### Data for analysis
[Start of Attachment]

(* ===== verification/CircularBuffer.v ===== *)
(** * The interface of [boost::circular_buffer<std::byte>]

    The container belongs to Boost, not to this repository.  The send and the
    receive queue of a connection rely on the operations below and on their
    documented behaviour, which [CircularBufferSpec] states; the connection is
    verified against the interface.  [reserve_buffer] shows that the interface
    can be met, and is the instance the examples compute with. *)

From S2P Require Import Prelude.

Class CircularBuffer (B : Type) : Type := {
  cb_make : Z → B;                         (** [circular_buffer(capacity)] *)
  cb_list : B → list byte;                 (** the elements from [begin()] to [end()] *)
  cb_capacity : B → Z;                     (** [capacity()] *)
  cb_insert_end : list byte → B → B;       (** [insert(end(), first, last)] *)
  cb_erase_begin : Z → B → B;              (** [erase_begin(n)] *)
  cb_resize : Z → B → B;                   (** [resize(n)] *)
  cb_copy_to : Z → list byte → B → B;      (** [copy(bytes, begin() + off)] *)
}.

(** [size()] and [empty()] *)
Definition cb_size `{CircularBuffer B} (b : B) : Z := len (cb_list b).
Definition cb_empty `{CircularBuffer B} (b : B) : bool := cb_size b =? 0.

Class CircularBufferSpec (B : Type) `{CircularBuffer B} : Prop := {
  cb_size_capacity b : cb_size b ≤ cb_capacity b;
  cb_make_list n : cb_list (cb_make n) = [];
  cb_make_capacity n : 0 ≤ n → cb_capacity (cb_make n) = n;
  cb_insert_end_list bs b :
    cb_size b + len bs ≤ cb_capacity b → cb_list (cb_insert_end bs b) = cb_list b ++ bs;
  cb_insert_end_capacity bs b : cb_capacity (cb_insert_end bs b) = cb_capacity b;
  cb_erase_begin_list n b :
    0 ≤ n ≤ cb_size b → cb_list (cb_erase_begin n b) = drop (Z.to_nat n) (cb_list b);
  cb_erase_begin_capacity n b : 0 ≤ n ≤ cb_size b → cb_capacity (cb_erase_begin n b) = cb_capacity b;
  cb_resize_list n b :
    0 ≤ n → cb_list (cb_resize n b) =
      take (Z.to_nat n) (cb_list b) ++ replicate (Z.to_nat (n - cb_size b)) Byte.x00;
  cb_resize_capacity n b : 0 ≤ n → cb_capacity (cb_resize n b) = Z.max n (cb_capacity b);
  cb_copy_to_list off bs b :
    0 ≤ off → off + len bs ≤ cb_size b →
    cb_list (cb_copy_to off bs b) =
      take (Z.to_nat off) (cb_list b) ++ bs ++ drop (Z.to_nat off + length bs) (cb_list b);
  cb_copy_to_capacity off bs b : cb_capacity (cb_copy_to off bs b) = cb_capacity b;
}.

(** ** An instance: the elements and the number of free places *)

Record reserve_buffer : Type := mk_reserve { rb_list : list byte; rb_reserve : nat }.

#[export] Instance reserve_buffer_ops : CircularBuffer reserve_buffer := {
  cb_make n := mk_reserve [] (Z.to_nat n);
  cb_list := rb_list;
  cb_capacity b := len (rb_list b) + Z.of_nat (rb_reserve b);
  cb_insert_end bs b :=
    let cap := (length (rb_list b) + rb_reserve b)%nat in
    let all := rb_list b ++ bs in
    let kept := drop (length all - cap) all in
    mk_reserve kept (cap - length kept);
  cb_erase_begin n b :=
    mk_reserve (drop (Z.to_nat n) (rb_list b))
      (rb_reserve b + (length (rb_list b) - length (drop (Z.to_nat n) (rb_list b))));
  cb_resize n b :=
    let cap := (length (rb_list b) + rb_reserve b)%nat in
    let l := take (Z.to_nat n) (rb_list b) ++
             replicate (Z.to_nat n - length (rb_list b)) Byte.x00 in
    mk_reserve l (cap - length l);
  cb_copy_to off bs b :=
    let l := take (Z.to_nat off) (rb_list b) ++ bs ++
             drop (Z.to_nat off + length bs) (rb_list b) in
    mk_reserve (take (length (rb_list b)) l)
      (rb_reserve b + (length (rb_list b) - length (take (length (rb_list b)) l)));
}.

#[export] Instance reserve_buffer_spec : CircularBufferSpec reserve_buffer.
Proof.
  split; unfold cb_size; cbn [cb_list cb_capacity cb_make cb_insert_end cb_erase_begin
    cb_resize cb_copy_to reserve_buffer_ops rb_list rb_reserve]; intros.
  - lia.
  - done.
  - cbn. lia.
  - rewrite length_app. replace (_ - _)%nat with 0%nat by lia. apply drop_0.
  - rewrite !length_drop, !length_app. lia.
  - done.
  - rewrite length_drop. lia.
  - do 2 f_equal. lia.
  - rewrite length_app, length_take, length_replicate. lia.
  - rewrite take_ge; [done|]. rewrite !length_app, length_take, length_drop. lia.
  - rewrite length_take, !length_app, length_take, length_drop. lia.
Qed.
Lemma async_write_spec_witness :
  let H := test_host Little in
  let s := test_tcb 100 101 2 (replicate 60 Byte.x07) in
  async_write (replicate 41 Byte.x00) 3 s = Fault AssertFail.
Proof.
  assert (tcb_ok (test_tcb 100 101 2 (replicate 60 Byte.x07))) as Hok by test_ok.
  pose proof (async_write_spec (test_tcb 100 101 2 (replicate 60 Byte.x07))
    (replicate 41 Byte.x00) 3 Hok) as P.
  cbn [test_tcb send_ send_pq] in P.
  rewrite decide_False in P by (vm_compute; intros E; by apply E). exact P.
Defined.
(* ===== verification/TcbRecv.v ===== *)
(** * The receiving side of a connection

    [rcv_next] is the sequence number of the first byte the application has
    not read; the bytes behind it that have arrived are in the receive queue.
    The properties: how a segment's bytes are parsed, which sequence numbers
    are accepted, that in-sequence text reaches the application unchanged and
    in order, and an end-to-end transfer between two blocks. *)

From S2P Require Import Prelude Utils Skbuff Addr Headers TcpOptions CircularBuffer Tcb TcbFacts.
From S2P Require Import TcbSend.

(** ** Parsing *)

Section Parse.
Context `{Hh : Host}.

(** Any twenty bytes are a TCP header. *)
Lemma tcp_consume_total ptr :
  tcp_header.fixed_size ≤ len ptr →
  ∃ h, tcp_header.consume_from_net ptr = Ok (h, drop 20 ptr) ∧ is_u 4 (data_offset h).
Proof.
  change tcp_header.fixed_size with 20. intros Hl. unfold tcp_header.consume_from_net.
  do 8 (erewrite parser_bind_Ok by (apply consume_from_net_be; rewrite ?length_drop; lia)).
  cbv zeta. unfold mret, parser_ret.
  eexists. split; [rewrite !drop_drop; reflexivity|]. cbn [data_offset].
  unfold is_u. change 15 with (Z.ones 4). rewrite Z.land_ones by lia.
  apply Z.mod_pos_bound. lia.
Qed.
Lemma process_fin_wp tcph s :
  tcb_inv s → opening (state_ s) = false →
  wp (process_fin tcph) (λ _ s' es, keeps s s' es) remote_fault s.
Proof.
  intros Hinv Hop. pose proof (keeps_refl s Hinv) as Hkeep.
  pose proof Hinv as [Hok Hst Hroom Hpq]. rewrite Hop in Hpq.
  unfold process_fin. wp_steps. destruct (bit (FIN tcph)); [|by wp_steps].
  assert (wp fin_established (λ _ s' es, keeps s s' es) remote_fault s) as Hfin.
  { unfold fin_established. wp_steps.
    set (s1 := set_next_state kTCPCloseWait _).
    assert (tcb_ok s1) as Hok1.
    { destruct Hok as (? & ? & ? & (? & ? & ?)). unfold tcb_ok, rcv_ok; cbn -[is_u].
      split_and!; try done. apply u32_is_u. }
    apply make_and_send_wp; [done|done|]. intros n p Hok2 Hsend. wp_steps.
    unfold fin_wait_1, fin_wait_2. wp_steps. by keeping. }
  destruct (state_ s) eqn:Es; try exact Hfin; try (by wp_steps).
Qed.

Lemma process_segment_wp tcph seg s :
  tcb_inv s → ranges_ok tcph →
  wp (process_segment tcph seg) (λ _ s' es, keeps s s' es) remote_fault s.
Proof.
  intros Hinv Hr. pose proof (keeps_refl s Hinv) as Hkeep. pose proof Hr as (Hq & _).
  unfold process_segment. wp_steps.
  destruct (tcp_check_segment s tcph (u16 (len seg))) eqn:Hchk; cbn [negb]; [|by wp_steps].
  assert (opening (state_ s) = false) as Hop.
  { unfold tcp_check_segment in Hchk. by destruct (state_ s). }
  destruct (process_rst tcph s); [by wp_steps|]. destruct (process_syn tcph s); [by wp_steps|].
  wp_step. eapply wp_mono; [by apply process_ack_wp| |done]. intros done_ s1 e1 H1. cbn [app].
  destruct done_; [wp_steps; by rewrite app_nil_r|].
  pose proof H1 as (Hinv1 & _ & Hop1 & _).
  wp_step. unfold wp at 1. rewrite process_urg_run. cbn [app].
  wp_step. eapply wp_mono; [apply process_text_wp; auto| |done]. intros u2 s2 e2 [H2 _].
  pose proof H2 as (Hinv2 & _ & Hop2 & _).
  eapply wp_mono; [apply process_fin_wp; auto| |done]. intros u3 s3 e3 H3.
  eapply keeps_trans; [exact H1|]. by eapply keeps_trans.
Qed.

Lemma process_parsed_wp isn tcph opts seg s :
  tcb_inv s → ranges_ok tcph → is_u 32 isn →
  wp (process_parsed isn tcph opts seg) (λ _ s' es, keeps s s' es) remote_fault s.
Proof.
  intros Hinv Hr Hisn. pose proof Hinv as [_ Hst _ _].
  destruct (decide (synchronized (state_ s) = true)) as [Hsync|Hns].
  { unfold wp. rewrite process_parsed_synchronized by done.
    exact (process_segment_wp tcph seg s Hinv Hr). }
  assert (state_ s = kTCPConnecting ∨ state_ s = kTCPListen ∨ state_ s = kTCPSynSent) as Hcases
    by (destruct (state_ s), (next_state_ s); auto; done).
  unfold process_parsed. destruct Hcases as [Es|[Es|Es]];
    repeat (wp_steps; first [rewrite bool_decide_eq_false_2 by (by rewrite Es)
                            |rewrite bool_decide_eq_true_2 by (by rewrite Es)]).
  - wp_steps. eapply wp_mono; [by apply process_segment_wp| |done]. intros u s' es Hk. exact Hk.
  - eapply wp_mono; [by apply listen_wp| |done]. intros d s' es [-> Hk]. wp_steps.
    cbn [app]. by rewrite app_nil_r.
  - eapply wp_mono; [by apply syn_sent_wp| |done]. intros d s' es [-> Hk]. wp_steps.
    cbn [app]. by rewrite app_nil_r.
Qed.

Lemma process_wp isn pkt s :
  tcb_inv s → is_u 32 isn →
  wp (process isn pkt) (λ _ s' es, keeps s s' es) remote_fault s.
Proof.
  intros Hinv Hisn. unfold process. wp_steps. apply wp_lift; [|by eauto with faults].
  intros [[h opts] seg] Hp%parse_segment_ranges. cbv beta iota.
  by apply process_parsed_wp.
Qed.
(** *** The application's side *)

(** The state after the SYN was sent. *)
Definition connecting (isn : Z) s : tcb_t B :=
  set_next_state kTCPEstablished (set_state kTCPSynSent
    (upd_send (set_next (u32 (isn + 1))) (upd_send (set_unack isn)
      (upd_rcv (set_rcv_mss 1446) s)))).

[End of Attachment]

### Your objective
Within the records, on how many lines does the word "Import" appear? Provide the number alone.

### Exercise output
3